When you reach the line containing "(validator, sorter, merger, [merge]" in the records below, start copying exactly, and stop once you have copied the line containing "takes it of".

Data records below:

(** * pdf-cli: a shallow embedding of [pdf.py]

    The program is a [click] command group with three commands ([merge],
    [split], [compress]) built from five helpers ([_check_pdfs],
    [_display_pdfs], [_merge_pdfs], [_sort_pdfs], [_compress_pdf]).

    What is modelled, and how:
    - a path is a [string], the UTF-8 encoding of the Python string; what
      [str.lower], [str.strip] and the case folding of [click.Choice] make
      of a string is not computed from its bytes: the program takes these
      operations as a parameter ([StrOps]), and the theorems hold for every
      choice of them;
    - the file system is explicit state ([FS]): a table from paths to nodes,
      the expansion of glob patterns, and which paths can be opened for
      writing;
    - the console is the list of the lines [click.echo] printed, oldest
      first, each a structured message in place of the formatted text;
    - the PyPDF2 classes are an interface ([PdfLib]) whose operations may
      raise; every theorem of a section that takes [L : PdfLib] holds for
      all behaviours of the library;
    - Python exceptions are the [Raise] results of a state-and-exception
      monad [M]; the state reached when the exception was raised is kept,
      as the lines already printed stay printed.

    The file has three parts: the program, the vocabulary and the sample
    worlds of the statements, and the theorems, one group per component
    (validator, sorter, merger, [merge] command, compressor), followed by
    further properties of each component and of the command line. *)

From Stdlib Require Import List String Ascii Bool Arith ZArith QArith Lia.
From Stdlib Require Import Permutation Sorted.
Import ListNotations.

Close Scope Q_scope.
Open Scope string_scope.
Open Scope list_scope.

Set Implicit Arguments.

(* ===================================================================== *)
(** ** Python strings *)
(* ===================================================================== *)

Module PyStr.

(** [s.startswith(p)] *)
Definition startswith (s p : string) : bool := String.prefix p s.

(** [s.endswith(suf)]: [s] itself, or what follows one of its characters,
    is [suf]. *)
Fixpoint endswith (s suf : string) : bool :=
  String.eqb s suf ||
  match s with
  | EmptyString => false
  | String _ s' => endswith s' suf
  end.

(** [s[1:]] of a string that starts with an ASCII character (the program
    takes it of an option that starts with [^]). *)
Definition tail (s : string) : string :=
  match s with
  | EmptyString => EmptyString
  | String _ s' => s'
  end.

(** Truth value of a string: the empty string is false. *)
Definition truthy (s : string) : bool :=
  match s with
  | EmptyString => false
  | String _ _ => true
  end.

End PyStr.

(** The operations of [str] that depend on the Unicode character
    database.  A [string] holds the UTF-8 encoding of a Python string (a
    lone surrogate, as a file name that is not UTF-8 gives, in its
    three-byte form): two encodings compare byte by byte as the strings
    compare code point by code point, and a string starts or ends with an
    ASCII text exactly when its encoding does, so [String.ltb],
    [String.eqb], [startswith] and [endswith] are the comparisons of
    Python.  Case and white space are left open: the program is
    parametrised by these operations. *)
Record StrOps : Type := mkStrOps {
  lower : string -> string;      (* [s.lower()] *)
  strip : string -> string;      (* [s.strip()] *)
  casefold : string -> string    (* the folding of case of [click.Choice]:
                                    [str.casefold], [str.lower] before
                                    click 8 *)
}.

End of Data records.

* _Task result_
    (validator, sorter, merger, [merge] command, compressor), followed by
    further properties of each component and of the command line. *)

From Stdlib Require Import List String Ascii Bool Arith ZArith QArith Lia.
From Stdlib Require Import Permutation Sorted.
Import ListNotations.

Close Scope Q_scope.
Open Scope string_scope.
Open Scope list_scope.

Set Implicit Arguments.

(* ===================================================================== *)
(** ** Python strings *)
(* ===================================================================== *)

Module PyStr.

(** [s.startswith(p)] *)
Definition startswith (s p : string) : bool := String.prefix p s.

(** [s.endswith(suf)]: [s] itself, or what follows one of its characters,
    is [suf]. *)
Fixpoint endswith (s suf : string) : bool :=
  String.eqb s suf ||
  match s with
  | EmptyString => false
  | String _ s' => endswith s' suf
  end.

(** [s[1:]] of a string that starts with an ASCII character (the program
    takes it of an option that starts with [^]). *)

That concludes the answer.